• What you need to do: Provide an exact copy of the lines from the beginning of the records through the line that includes "[RangeIndex]: row [i]", and of no others.

• Material for this exercise:
(** * Flight-statistics dashboard: re-binning and correlation slicing

    A shallow embedding of the computations of [streamlit_app.py] that
    carry a contract: the dynamic re-aggregation of the histogram summary
    and the bars drawn from it (lines 154-169), the selection of what the
    correlation heat map shows (lines 105-144), and the two filters with the
    bar chart of mean ground times (lines 70-99).

    Modelling conventions.
    - A pandas [DataFrame] read by [pd.read_csv] carries the default
      [RangeIndex]: row [i] has index label [i].
    - Python exceptions are results: a computation yields [Returned v] or
      [Raised e].
    - [bin_edges] holds finite floats; they are represented by the rational
      numbers they denote, on which comparison and [min] are exact.  The
      rounded operations of the script (the float addition of the trailing
      edge, the float differences of [np.diff], the float mean of a group)
      are variables of the sections that use them.
    - [frequency] holds integer counts in an int64 column: the sums that
      [groupby(...).agg('sum')] takes wrap around at 2^63.  The totals the
      properties speak of are exact sums of the cell values.
    - The table of colour scale names that [px.imshow] accepts is not part
      of the script; it is a variable of the heat map section.
    - Text cells are strings without missing values; [groupby] orders its
      keys as Python orders strings, which on UTF-8 text is the byte-wise
      order of [String.compare]. *)

From Stdlib Require Import String Bool Arith ZArith QArith Qminmax Lia List Sorted.
From Stdlib Require OrderedTypeEx.
Import ListNotations.

Set Implicit Arguments.
Close Scope Q_scope.
Open Scope nat_scope.

(** ** Exceptions as results *)

Inductive exn : Type :=
| ZeroDivisionError
| IndexError
| KeyError (key : string)
| ValueError.

Inductive outcome (A : Type) : Type :=
| Returned (a : A)
| Raised (e : exn).

Arguments Returned {A} a.
Arguments Raised {A} e.

Definition bind {A B : Type} (o : outcome A) (k : A -> outcome B) : outcome B :=
  match o with
  | Returned a => k a
  | Raised e => Raised e
  end.

Notation "x <- c ;; k" := (bind c (fun x => k))
  (at level 61, c at next level, right associativity).

(** The error kinds of a typed result, and a call seen as one: a raised
    exception hands the caller no value at all. *)
Inductive ErrorKind : Type := InvalidArgument | NotFound.

Definition as_typed_result {A : Type} (o : outcome A) : option (ErrorKind + A) :=
  match o with
  | Returned a => Some (inr a)
  | Raised _ => None
  end.

(** ** The histogram section *)

Module Histogram.

(** One row of [histogram_summary]: the columns [bin_edges] and [frequency]. *)
Record HistogramBin : Type := mkBin { bin_edges : Q; frequency : Z }.

(** [histogram_summary], rows in file order, indexed 0, 1, 2, ... *)
Definition HistogramSummary : Type := list HistogramBin.

(** [st.slider(..., min_value=5, max_value=30, value=10)] hands back a value
    of its range. *)
Definition slider_range (min_value max_value k : nat) : Prop :=
  min_value <= k <= max_value.

Definition valid_num_bins (num_bins : nat) : Prop := slider_range 5 30 num_bins.

(** Python's [a // b] on non-negative integers. *)
Definition floordiv (a b : nat) : outcome nat :=
  if b =? 0 then Raised ZeroDivisionError else Returned (a / b).

(** [bin_step = max(1, len(histogram_summary) // num_bins)] *)
Definition bin_step (histogram_summary : HistogramSummary) (num_bins : nat)
  : outcome nat :=
  q <- floordiv (length histogram_summary) num_bins ;;
  Returned (Nat.max 1 q).

(** A group of [groupby]: its key and its rows, in frame order.  A group
    exists only once a row has been put in it. *)
Record Group : Type :=
  mkGroup { key : nat; first_row : HistogramBin; more_rows : list HistogramBin }.

Definition group_rows (g : Group) : list HistogramBin :=
  first_row g :: more_rows g.

(** Filing one row under its key; groups are kept by ascending key
    ([groupby] sorts the group keys). *)
Fixpoint insert_row (k : nat) (r : HistogramBin) (gs : list Group) : list Group :=
  match gs with
  | [] => [mkGroup k r []]
  | g :: gs' =>
      if k <? key g then mkGroup k r [] :: gs
      else if k =? key g then mkGroup (key g) (first_row g) (more_rows g ++ [r]) :: gs'
      else g :: insert_row k r gs'
  end.

(** [frame.groupby(keys)]: the rows are filed one by one, in frame order. *)
Definition groupby (keys : list nat) (rows : list HistogramBin) : list Group :=
  fold_left (fun gs kr => insert_row (fst kr) (snd kr) gs) (combine keys rows) [].

(** The [frequency] column is an int64 column: an addition that leaves
    the range -2^63 .. 2^63 - 1 wraps around. *)
Definition int64_wrap (z : Z) : Z := ((z + 2 ^ 63) mod 2 ^ 64 - 2 ^ 63)%Z.

Definition int64_add (a b : Z) : Z := int64_wrap (a + b).

(** ['bin_edges': 'min'] and ['frequency': 'sum'] on one group. *)
Definition agg_min (g : Group) : Q :=
  fold_left Qmin (map bin_edges (more_rows g)) (bin_edges (first_row g)).

Definition agg_sum (g : Group) : Z :=
  fold_left int64_add (map frequency (more_rows g)) (frequency (first_row g)).

(** The aggregated frame: one row per group, indexed by the group key. *)
Definition agg (gs : list Group) : list (nat * HistogramBin) :=
  map (fun g => (key g, mkBin (agg_min g) (agg_sum g))) gs.

(** [histogram_summary.index // bin_step] *)
Definition group_keys (n step : nat) : list nat :=
  map (fun i => i / step) (seq 0 n).

(** Lines 158-162. *)
Definition aggregated_bins (histogram_summary : HistogramSummary) (num_bins : nat)
  : outcome (list (nat * HistogramBin)) :=
  step <- bin_step histogram_summary num_bins ;;
  Returned (agg (groupby (group_keys (length histogram_summary) step)
                         histogram_summary)).

(** The rows of an aggregated frame, and its two columns. *)
Definition rows (frame : list (nat * HistogramBin)) : list HistogramBin :=
  map snd frame.

Definition edges (bins : list HistogramBin) : list Q := map bin_edges bins.

Definition frequencies (bins : list HistogramBin) : list Z := map frequency bins.

Definition total (bins : list HistogramBin) : Z :=
  fold_right Z.add 0%Z (frequencies bins).

(** [series.iloc[-1]] *)
Definition iloc_last (series : list Q) : outcome Q :=
  match rev series with
  | [] => Raised IndexError
  | x :: _ => Returned x
  end.

(** The float literal [0.1], exactly. *)
Definition float_0_1 : Q := 3602879701896397 # 36028797018963968.

Section TrailingEdge.

(** Float addition (round to nearest of the exact sum). *)
Variable float_add : Q -> Q -> Q.

(** Line 165:
    [pd.concat([aggregated_bins['bin_edges'],
                pd.Series([aggregated_bins['bin_edges'].iloc[-1] + 0.1])])] *)
Definition bin_edges_extended (aggregated : list (nat * HistogramBin))
  : outcome (list Q) :=
  let left_edges := edges (rows aggregated) in
  last_edge <- iloc_last left_edges ;;
  Returned (left_edges ++ [float_add last_edge float_0_1]).

(** Lines 158-165: what the plot is drawn from. *)
Definition histogram_section (histogram_summary : HistogramSummary)
  (num_bins : nat) : outcome (list (nat * HistogramBin) * list Q) :=
  aggregated <- aggregated_bins histogram_summary num_bins ;;
  extended <- bin_edges_extended aggregated ;;
  Returned (aggregated, extended).

End TrailingEdge.

(** The partition the aggregation is meant to compute: consecutive runs of
    [step] rows, the last one possibly shorter. *)
Definition ceil_div (a b : nat) : nat := (a + b - 1) / b.

Definition run (step : nat) (bins : list HistogramBin) (g : nat)
  : list HistogramBin :=
  firstn step (skipn (g * step) bins).

Definition strictly_ascending (es : list Q) : Prop := Sorted Qlt es.

Definition nonneg (b : HistogramBin) : Prop := (0 <= frequency b)%Z.

(** The total count fits the int64 range. *)
Definition fits_int64 (bins : list HistogramBin) : Prop :=
  (total bins < 2 ^ 63)%Z.

End Histogram.

(** ** The correlation heat map *)

Module Correlation.

Section Frames.

(** The type of the cells (floats); they are only moved around. *)
Variable cell : Type.

(** The names [px.imshow] accepts as [color_continuous_scale]: plotly's
    table of named colour scales. *)
Variable known_colorscale : string -> bool.

(** A data frame with row labels in [R] and column labels in [C]; [values]
    is row-major, as [frame.values] is. *)
Record DataFrame (R C : Type) : Type :=
  mkFrame { index : list R; columns : list C; values : list (list cell) }.

(** [frame.shape] *)
Definition shape {R C : Type} (frame : DataFrame R C) : nat * nat :=
  (length (index frame), length (columns frame)).

(** What [pd.read_csv] gives for the correlation file: named columns, rows
    indexed 0, 1, 2, ..., every row as wide as the header. *)
Definition CorrelationFrame : Type := DataFrame nat string.

Definition well_formed (frame : CorrelationFrame) : Prop :=
  index frame = seq 0 (length (values frame)) /\
  NoDup (columns frame) /\
  Forall (fun row => length row = length (columns frame)) (values frame).

Definition square (frame : CorrelationFrame) : Prop :=
  length (values frame) = length (columns frame).

(** Keeping the cells of a row that sit under a selected column. *)
Definition select_mask {A : Type} (mask : list bool) (row : list A) : list A :=
  map snd (filter fst (combine mask row)).

(** [frame[[label]]]: the columns carrying [label], or [KeyError]. *)
Definition getitem_columns {R : Type} (frame : DataFrame R string)
  (label : string) : outcome (DataFrame R string) :=
  let mask := map (String.eqb label) (columns frame) in
  if existsb (fun b => b) mask
  then Returned (mkFrame (index frame)
                         (select_mask mask (columns frame))
                         (map (select_mask mask) (values frame)))
  else Raised (KeyError label).

(** Rows to columns, for rows of width [ncols]. *)
Fixpoint transpose_values (ncols : nat) (rows : list (list cell))
  : list (list cell) :=
  match rows with
  | [] => repeat [] ncols
  | r :: rs =>
      map (fun p => fst p :: snd p) (combine r (transpose_values ncols rs))
  end.

(** [frame.transpose()] *)
Definition transpose {R C : Type} (frame : DataFrame R C) : DataFrame C R :=
  mkFrame (columns frame) (index frame)
          (transpose_values (length (columns frame)) (values frame)).

(** The heat map handed to [st.plotly_chart]. *)
Record Figure : Type :=
  mkFigure {
      img : list (list cell);
      x : list string;
      y : list string;
      label_x : string;
      label_y : string;
      label_color : string;
      title : string;
      color_continuous_scale : string;
      zmin : Z;
      zmax : Z;
      width : nat;
      height : nat
    }.

(** [px.imshow(frame, labels=dict(x=.., y=.., color=..), x=.., y=..,
    title=.., color_continuous_scale=.., zmin=.., zmax=.., width=..,
    height=..)]: the axis vectors must fit the image, first [y], then [x],
    and the colour scale must be a known one. *)
Definition imshow {R C : Type} (frame : DataFrame R C)
  (label_x label_y label_color : string) (x y : list string)
  (title color_continuous_scale : string) (zmin zmax : Z)
  (width height : nat) : outcome Figure :=
  if negb (fst (shape frame) =? length y) then Raised ValueError
  else if negb (snd (shape frame) =? length x) then Raised ValueError
  else if negb (known_colorscale color_continuous_scale) then Raised ValueError
  else Returned (mkFigure (values frame) x y label_x label_y label_color
                          title color_continuous_scale zmin zmax width height).

Definition full_option : string := "Full Correlation Matrix".

(** [all_options = ["Full Correlation Matrix"] + list(df.columns)] *)
Definition all_options (full_correlation_matrix_df : CorrelationFrame)
  : list string :=
  full_option :: columns full_correlation_matrix_df.

(** [st.selectbox(label, options)] hands back one of the options. *)
Definition selectbox (options : list string) (selected : string) : Prop :=
  In selected options.

(** Lines 110-144: the figure drawn for a selection. *)
Definition correlation_section (full_correlation_matrix_df : CorrelationFrame)
  (colormap selected_feature : string) : outcome Figure :=
  if String.eqb selected_feature full_option then
    imshow full_correlation_matrix_df
           "Features" "Features" "Correlation"
           (columns full_correlation_matrix_df)
           (columns full_correlation_matrix_df)
           "Full Feature Correlation Matrix"
           colormap (-1) 1 800 800
  else
    selected <- getitem_columns full_correlation_matrix_df selected_feature ;;
    let selected_correlation := transpose selected in
    imshow selected_correlation
           "Features" selected_feature "Correlation"
           (columns full_correlation_matrix_df)
           [selected_feature]
           ("Correlation Heatmap for " ++ selected_feature)
           colormap (-1) 1 800 400.

(** Position of a label among the column labels. *)
Fixpoint index_of (label : string) (labels : list string) : option nat :=
  match labels with
  | [] => None
  | l :: ls =>
      if String.eqb label l then Some 0
      else option_map S (index_of label ls)
  end.

(** The row of the matrix that belongs to a feature: the one at the
    feature's position among the labels. *)
Definition row_of (frame : CorrelationFrame) (label : string)
  : option (list cell) :=
  match index_of label (columns frame) with
  | Some p => nth_error (values frame) p
  | None => None
  end.

(** The column of the matrix under a feature, top to bottom. *)
Definition is_column_of (frame : CorrelationFrame) (label : string)
  (strip : list cell) : Prop :=
  exists p, index_of label (columns frame) = Some p /\
            Forall2 (fun row c => nth_error row p = Some c) (values frame) strip.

• Answer to this problem:
(** * Flight-statistics dashboard: re-binning and correlation slicing

    A shallow embedding of the computations of [streamlit_app.py] that
    carry a contract: the dynamic re-aggregation of the histogram summary
    and the bars drawn from it (lines 154-169), the selection of what the
    correlation heat map shows (lines 105-144), and the two filters with the
    bar chart of mean ground times (lines 70-99).

    Modelling conventions.
    - A pandas [DataFrame] read by [pd.read_csv] carries the default
      [RangeIndex]: row [i] has index label [i].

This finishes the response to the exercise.